『週刊ダイヤモンド』11月30日号の第1特集は「歯医者のホント」です。歯医者の世界は、構造変化の只中にあります。それを象徴するのが、日本で広がりつつある米国発のマウスピース型矯正ビジネス。価格破壊で業界を大きく揺るがす勢いです。日本の歯科業界は問題がまさに山積しています。「賢い患者」をめざす読者のために、知られざるホントを明らかにしていきます。
“日本の医者飛ばし”
マウスピースビジネスの破壊力と落とし穴

“黒船”が襲来した──。日本の歯科矯正の世界ではこの数年、このような表現にふさわしいような地殻変動が起こっている。キーワードは「マウスピース矯正」。震源は米国だ。

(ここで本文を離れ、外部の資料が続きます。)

(** ** The verifier's loop *)

Lemma strip_zeros_fuel n fuel f s : f ≤ n → f ≤ fuel → strip_zeros fuel f s = strip_zeros n f s.
Proof.
  revert fuel f s. induction n as [|n IH]; intros fuel f s Hn Hf.
  - assert (f = 0) as -> by lia. by destruct fuel.
  - destruct fuel as [|fuel]; [by assert (f = 0) as -> by lia|]. simpl.
    destruct (f =? 0)%nat eqn:E; simpl; [done|]. zbool. destruct (Nat.even f); [|done].
    pose proof (Nat.div2_odd f) as Hd. destruct (Nat.odd f); simpl in Hd; apply IH; lia.
Qed.

Lemma strip_zeros_odd fuel f s : Nat.odd f = true → strip_zeros fuel f s = (f, s).
Proof.
  intros Ho. destruct fuel; simpl; [done|].
  by rewrite <- Nat.negb_odd, Ho, andb_false_r.
Qed.

Lemma strip_zeros_even f s : Nat.odd f = false → f ≠ 0 →
  strip_zeros f f s = strip_zeros (Nat.div2 f) (Nat.div2 f) (Nat.div2 s).
Proof.
  intros Ho Hf. destruct f as [|f]; [done|]. cbn [strip_zeros].
  rewrite <- Nat.negb_odd, Ho. simpl. pose proof (Nat.div2_odd (S f)) as Hd.
  rewrite Ho in Hd. simpl in Hd. apply strip_zeros_fuel; lia.
Qed.

(** A level without a sibling in the new tree is skipped by the next step. *)
Lemma consistency_step_skip s a b x : Nat.odd s = false → s ≠ 0 →
  consistency_step (WalkState s s a b) x = consistency_step (WalkState (Nat.div2 s) (Nat.div2 s) a b) x.
Proof.
  intros Ho Hs. pose proof (Nat.div2_odd s) as Hd. rewrite Ho in Hd. simpl in Hd.
  unfold consistency_step. cbn [first second old_acc new_acc].
  rewrite !(proj2 (Nat.eqb_neq _ 0)), !Nat.eqb_refl, !orb_true_r by lia.
  by rewrite strip_zeros_even.
Qed.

その先兵は米アライン・テクノロジーが展開する「インビザライン・システム」。米国で蓄積された患者のビッグデータを用い、透明な樹脂製で取り外し可能な「アライナー」と呼ばれる装具を販売する。
日本ではワイヤー矯正で、口元から金具がのぞくことを嫌がる患者も多い。片や、マウスピース矯正は装具が目立たない。審美性を求める患者、もうけたい医師のニーズが合致する。そんな構図を見透かす形で、業者側も歯科医に猛烈な売り込みを掛けているのだ。
同様の商品では他に、米国発のスマイルトゥルー。3Dデータを使って「診断・設計は米国、製作は日本」を掲げる同社サービスには、あの三井物産が歯科技工所と組んで30%を出資。大手商社が参入を果たした。
さらに米国では、自宅で歯列矯正できるマウスピース矯正のキットを直接患者へ販売する新興企業「スマイルダイレクトクラブ」が今年9月、ナスダック市場へ上場した。診断の段階から歯科医を通さない“完全医者飛ばし”スキームを築き、医師側の猛反発を受けながらも急成長している。